### Exercise goal
Report all lines below with the word "Example".

### Extracted information
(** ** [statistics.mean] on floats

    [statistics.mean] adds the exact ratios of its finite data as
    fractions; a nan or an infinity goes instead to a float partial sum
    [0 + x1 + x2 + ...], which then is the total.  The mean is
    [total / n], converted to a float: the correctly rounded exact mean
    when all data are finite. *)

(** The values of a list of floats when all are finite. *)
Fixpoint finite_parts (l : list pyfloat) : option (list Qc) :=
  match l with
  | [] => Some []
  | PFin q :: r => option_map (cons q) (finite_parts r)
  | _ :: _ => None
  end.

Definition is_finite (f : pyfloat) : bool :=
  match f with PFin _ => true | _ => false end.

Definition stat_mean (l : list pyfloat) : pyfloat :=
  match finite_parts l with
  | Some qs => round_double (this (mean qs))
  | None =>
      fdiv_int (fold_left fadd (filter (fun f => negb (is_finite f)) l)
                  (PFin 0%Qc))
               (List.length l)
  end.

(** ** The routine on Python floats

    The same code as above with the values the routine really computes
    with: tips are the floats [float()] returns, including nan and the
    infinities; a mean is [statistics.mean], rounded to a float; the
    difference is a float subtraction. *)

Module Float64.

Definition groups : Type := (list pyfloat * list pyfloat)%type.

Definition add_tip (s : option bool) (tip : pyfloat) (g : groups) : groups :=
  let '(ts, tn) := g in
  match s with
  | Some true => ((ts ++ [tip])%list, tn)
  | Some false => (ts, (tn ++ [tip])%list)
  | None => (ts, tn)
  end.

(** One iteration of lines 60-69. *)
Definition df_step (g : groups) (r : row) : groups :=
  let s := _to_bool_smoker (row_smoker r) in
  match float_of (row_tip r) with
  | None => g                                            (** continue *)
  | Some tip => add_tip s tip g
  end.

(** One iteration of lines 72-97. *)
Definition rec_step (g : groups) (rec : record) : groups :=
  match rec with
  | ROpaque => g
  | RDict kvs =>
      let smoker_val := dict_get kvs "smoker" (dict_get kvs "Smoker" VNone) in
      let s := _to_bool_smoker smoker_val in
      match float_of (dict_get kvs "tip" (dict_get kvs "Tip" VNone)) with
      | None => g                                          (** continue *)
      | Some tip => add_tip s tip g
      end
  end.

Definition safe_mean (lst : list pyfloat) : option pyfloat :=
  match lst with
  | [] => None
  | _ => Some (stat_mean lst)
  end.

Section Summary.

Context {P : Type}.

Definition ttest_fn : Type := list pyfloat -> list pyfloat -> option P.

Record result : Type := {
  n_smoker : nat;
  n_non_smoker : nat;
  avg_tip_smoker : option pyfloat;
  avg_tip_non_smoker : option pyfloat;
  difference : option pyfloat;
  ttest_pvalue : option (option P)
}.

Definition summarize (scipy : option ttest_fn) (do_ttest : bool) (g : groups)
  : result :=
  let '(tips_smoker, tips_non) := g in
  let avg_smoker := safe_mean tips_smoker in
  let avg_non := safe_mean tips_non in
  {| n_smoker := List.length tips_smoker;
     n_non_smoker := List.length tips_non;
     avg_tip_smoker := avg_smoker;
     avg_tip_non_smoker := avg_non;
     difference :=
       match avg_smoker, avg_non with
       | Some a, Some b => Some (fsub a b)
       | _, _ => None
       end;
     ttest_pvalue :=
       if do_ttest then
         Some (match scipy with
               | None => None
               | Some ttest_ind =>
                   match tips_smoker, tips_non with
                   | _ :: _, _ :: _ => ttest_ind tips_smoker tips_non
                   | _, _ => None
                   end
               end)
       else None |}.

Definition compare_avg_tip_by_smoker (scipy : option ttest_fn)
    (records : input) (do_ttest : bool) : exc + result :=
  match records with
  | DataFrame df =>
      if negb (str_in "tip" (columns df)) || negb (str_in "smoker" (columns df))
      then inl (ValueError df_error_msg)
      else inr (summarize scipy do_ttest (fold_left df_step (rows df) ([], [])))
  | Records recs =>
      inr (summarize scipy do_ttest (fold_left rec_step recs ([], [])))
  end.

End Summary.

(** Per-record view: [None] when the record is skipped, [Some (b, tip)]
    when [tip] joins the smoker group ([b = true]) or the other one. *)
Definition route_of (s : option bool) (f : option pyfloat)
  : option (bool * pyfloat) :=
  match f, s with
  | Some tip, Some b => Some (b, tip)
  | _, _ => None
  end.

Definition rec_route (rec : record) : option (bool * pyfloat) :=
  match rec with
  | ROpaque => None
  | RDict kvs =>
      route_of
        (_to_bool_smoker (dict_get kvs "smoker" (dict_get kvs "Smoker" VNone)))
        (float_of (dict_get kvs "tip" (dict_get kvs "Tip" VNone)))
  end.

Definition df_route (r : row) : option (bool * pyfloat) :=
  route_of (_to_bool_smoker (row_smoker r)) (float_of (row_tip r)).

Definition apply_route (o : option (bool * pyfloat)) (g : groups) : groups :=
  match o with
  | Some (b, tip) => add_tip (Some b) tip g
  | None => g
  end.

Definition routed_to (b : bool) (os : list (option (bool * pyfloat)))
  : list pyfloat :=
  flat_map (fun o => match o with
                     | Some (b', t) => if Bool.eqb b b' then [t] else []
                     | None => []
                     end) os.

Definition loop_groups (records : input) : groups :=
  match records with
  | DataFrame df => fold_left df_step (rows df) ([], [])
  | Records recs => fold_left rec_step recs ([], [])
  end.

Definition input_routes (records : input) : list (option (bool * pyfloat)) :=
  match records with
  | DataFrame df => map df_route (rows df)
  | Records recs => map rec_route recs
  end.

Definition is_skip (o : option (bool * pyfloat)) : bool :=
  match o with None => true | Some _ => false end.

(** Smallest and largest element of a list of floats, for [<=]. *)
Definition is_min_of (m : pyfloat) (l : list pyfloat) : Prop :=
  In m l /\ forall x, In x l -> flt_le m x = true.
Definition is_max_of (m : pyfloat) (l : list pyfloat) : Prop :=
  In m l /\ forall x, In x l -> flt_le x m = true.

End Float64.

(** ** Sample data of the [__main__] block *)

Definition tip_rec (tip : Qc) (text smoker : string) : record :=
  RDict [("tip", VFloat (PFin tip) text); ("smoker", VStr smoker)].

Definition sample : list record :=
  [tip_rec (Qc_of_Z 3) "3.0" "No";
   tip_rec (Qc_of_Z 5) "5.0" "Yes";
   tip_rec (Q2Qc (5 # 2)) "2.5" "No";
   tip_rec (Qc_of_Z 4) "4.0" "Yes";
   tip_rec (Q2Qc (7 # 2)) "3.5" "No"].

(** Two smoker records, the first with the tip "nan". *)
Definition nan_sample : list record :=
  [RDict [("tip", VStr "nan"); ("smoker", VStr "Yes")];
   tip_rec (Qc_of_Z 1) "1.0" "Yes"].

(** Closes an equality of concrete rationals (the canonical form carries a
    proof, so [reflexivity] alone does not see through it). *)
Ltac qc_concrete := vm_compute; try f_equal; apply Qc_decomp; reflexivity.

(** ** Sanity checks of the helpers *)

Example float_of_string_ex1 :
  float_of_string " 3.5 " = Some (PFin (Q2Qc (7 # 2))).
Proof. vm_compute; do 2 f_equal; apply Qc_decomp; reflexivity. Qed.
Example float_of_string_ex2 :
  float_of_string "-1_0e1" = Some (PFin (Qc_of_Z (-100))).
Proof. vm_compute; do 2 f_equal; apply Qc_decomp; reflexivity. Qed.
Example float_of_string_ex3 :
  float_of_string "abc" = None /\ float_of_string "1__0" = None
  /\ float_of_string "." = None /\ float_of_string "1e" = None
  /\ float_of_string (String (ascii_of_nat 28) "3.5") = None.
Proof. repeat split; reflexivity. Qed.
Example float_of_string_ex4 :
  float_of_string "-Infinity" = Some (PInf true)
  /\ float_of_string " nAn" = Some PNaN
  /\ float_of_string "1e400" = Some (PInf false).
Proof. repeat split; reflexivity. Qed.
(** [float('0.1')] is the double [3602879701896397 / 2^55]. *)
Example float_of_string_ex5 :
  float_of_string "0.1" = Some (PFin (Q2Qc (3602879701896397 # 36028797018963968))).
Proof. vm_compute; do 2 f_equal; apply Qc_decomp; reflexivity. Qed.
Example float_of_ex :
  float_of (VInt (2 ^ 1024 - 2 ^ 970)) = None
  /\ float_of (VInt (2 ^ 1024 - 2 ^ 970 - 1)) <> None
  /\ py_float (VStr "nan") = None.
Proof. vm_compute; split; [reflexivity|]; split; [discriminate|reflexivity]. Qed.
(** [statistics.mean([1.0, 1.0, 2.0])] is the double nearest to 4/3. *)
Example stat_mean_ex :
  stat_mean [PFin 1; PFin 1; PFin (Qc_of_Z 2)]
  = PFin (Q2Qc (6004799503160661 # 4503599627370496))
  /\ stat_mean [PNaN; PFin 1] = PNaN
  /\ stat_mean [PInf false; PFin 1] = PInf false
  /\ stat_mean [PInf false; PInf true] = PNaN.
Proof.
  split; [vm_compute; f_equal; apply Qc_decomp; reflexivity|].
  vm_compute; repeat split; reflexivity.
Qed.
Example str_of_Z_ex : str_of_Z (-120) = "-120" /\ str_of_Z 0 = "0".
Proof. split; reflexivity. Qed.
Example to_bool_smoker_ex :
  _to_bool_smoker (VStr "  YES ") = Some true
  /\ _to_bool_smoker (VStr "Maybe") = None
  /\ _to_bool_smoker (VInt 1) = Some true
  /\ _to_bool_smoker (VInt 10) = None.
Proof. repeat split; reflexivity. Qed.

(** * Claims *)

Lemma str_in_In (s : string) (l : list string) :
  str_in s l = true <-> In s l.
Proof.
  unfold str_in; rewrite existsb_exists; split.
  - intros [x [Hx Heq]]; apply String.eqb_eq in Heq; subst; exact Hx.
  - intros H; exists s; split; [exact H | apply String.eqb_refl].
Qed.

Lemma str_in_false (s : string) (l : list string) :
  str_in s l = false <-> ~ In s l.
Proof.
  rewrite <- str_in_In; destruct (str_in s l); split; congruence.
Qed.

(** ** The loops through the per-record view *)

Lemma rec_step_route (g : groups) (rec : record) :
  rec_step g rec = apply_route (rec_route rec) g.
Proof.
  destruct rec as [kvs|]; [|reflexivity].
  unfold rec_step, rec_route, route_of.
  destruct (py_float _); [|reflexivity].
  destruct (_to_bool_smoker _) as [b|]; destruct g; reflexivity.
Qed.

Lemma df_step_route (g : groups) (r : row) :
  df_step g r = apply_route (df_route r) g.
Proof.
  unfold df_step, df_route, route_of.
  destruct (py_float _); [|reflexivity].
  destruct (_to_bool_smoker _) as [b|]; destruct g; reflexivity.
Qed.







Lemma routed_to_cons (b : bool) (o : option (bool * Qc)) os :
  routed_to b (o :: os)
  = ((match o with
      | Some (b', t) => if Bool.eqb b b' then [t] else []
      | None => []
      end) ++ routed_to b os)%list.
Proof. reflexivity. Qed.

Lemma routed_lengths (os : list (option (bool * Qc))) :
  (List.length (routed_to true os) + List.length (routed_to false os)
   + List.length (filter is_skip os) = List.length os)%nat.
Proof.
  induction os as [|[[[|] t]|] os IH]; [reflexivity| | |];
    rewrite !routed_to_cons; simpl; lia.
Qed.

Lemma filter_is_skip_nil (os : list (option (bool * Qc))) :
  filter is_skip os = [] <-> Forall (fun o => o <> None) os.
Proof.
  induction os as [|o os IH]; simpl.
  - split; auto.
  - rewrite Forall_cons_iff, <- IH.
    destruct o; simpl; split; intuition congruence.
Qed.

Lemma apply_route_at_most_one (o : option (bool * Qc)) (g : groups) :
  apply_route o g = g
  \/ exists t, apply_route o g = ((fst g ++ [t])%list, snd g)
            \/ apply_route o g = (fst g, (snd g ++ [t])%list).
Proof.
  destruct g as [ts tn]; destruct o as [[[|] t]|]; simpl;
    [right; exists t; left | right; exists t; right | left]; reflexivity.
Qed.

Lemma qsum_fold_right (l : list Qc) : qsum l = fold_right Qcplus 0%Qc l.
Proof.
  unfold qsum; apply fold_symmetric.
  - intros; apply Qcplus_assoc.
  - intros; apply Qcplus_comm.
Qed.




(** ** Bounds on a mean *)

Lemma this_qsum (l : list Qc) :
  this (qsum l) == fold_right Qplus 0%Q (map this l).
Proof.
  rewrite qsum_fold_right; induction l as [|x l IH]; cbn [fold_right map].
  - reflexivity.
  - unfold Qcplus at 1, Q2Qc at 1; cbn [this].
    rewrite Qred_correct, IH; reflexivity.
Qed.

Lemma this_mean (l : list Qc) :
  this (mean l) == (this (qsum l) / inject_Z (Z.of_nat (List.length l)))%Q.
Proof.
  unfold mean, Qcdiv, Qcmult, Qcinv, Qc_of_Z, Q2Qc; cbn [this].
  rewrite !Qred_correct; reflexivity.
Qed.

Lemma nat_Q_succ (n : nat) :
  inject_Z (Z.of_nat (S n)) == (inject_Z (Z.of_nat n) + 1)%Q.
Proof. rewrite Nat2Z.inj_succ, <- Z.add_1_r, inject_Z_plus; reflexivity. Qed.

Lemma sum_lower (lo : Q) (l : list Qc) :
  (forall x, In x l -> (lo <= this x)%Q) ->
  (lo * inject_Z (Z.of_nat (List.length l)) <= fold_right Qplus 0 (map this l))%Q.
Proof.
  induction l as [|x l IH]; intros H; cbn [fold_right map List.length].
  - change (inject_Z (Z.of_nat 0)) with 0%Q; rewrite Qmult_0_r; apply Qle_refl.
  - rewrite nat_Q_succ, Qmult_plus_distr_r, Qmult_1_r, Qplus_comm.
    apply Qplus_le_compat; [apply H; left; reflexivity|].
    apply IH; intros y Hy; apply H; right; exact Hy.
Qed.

### Output
Example float_of_string_ex1 :
Example float_of_string_ex2 :
Example float_of_string_ex3 :
Example float_of_string_ex4 :
Example float_of_string_ex5 :
Example float_of_ex :
Example stat_mean_ex :
Example str_of_Z_ex : str_of_Z (-120) = "-120" /\ str_of_Z 0 = "0".
Example to_bool_smoker_ex :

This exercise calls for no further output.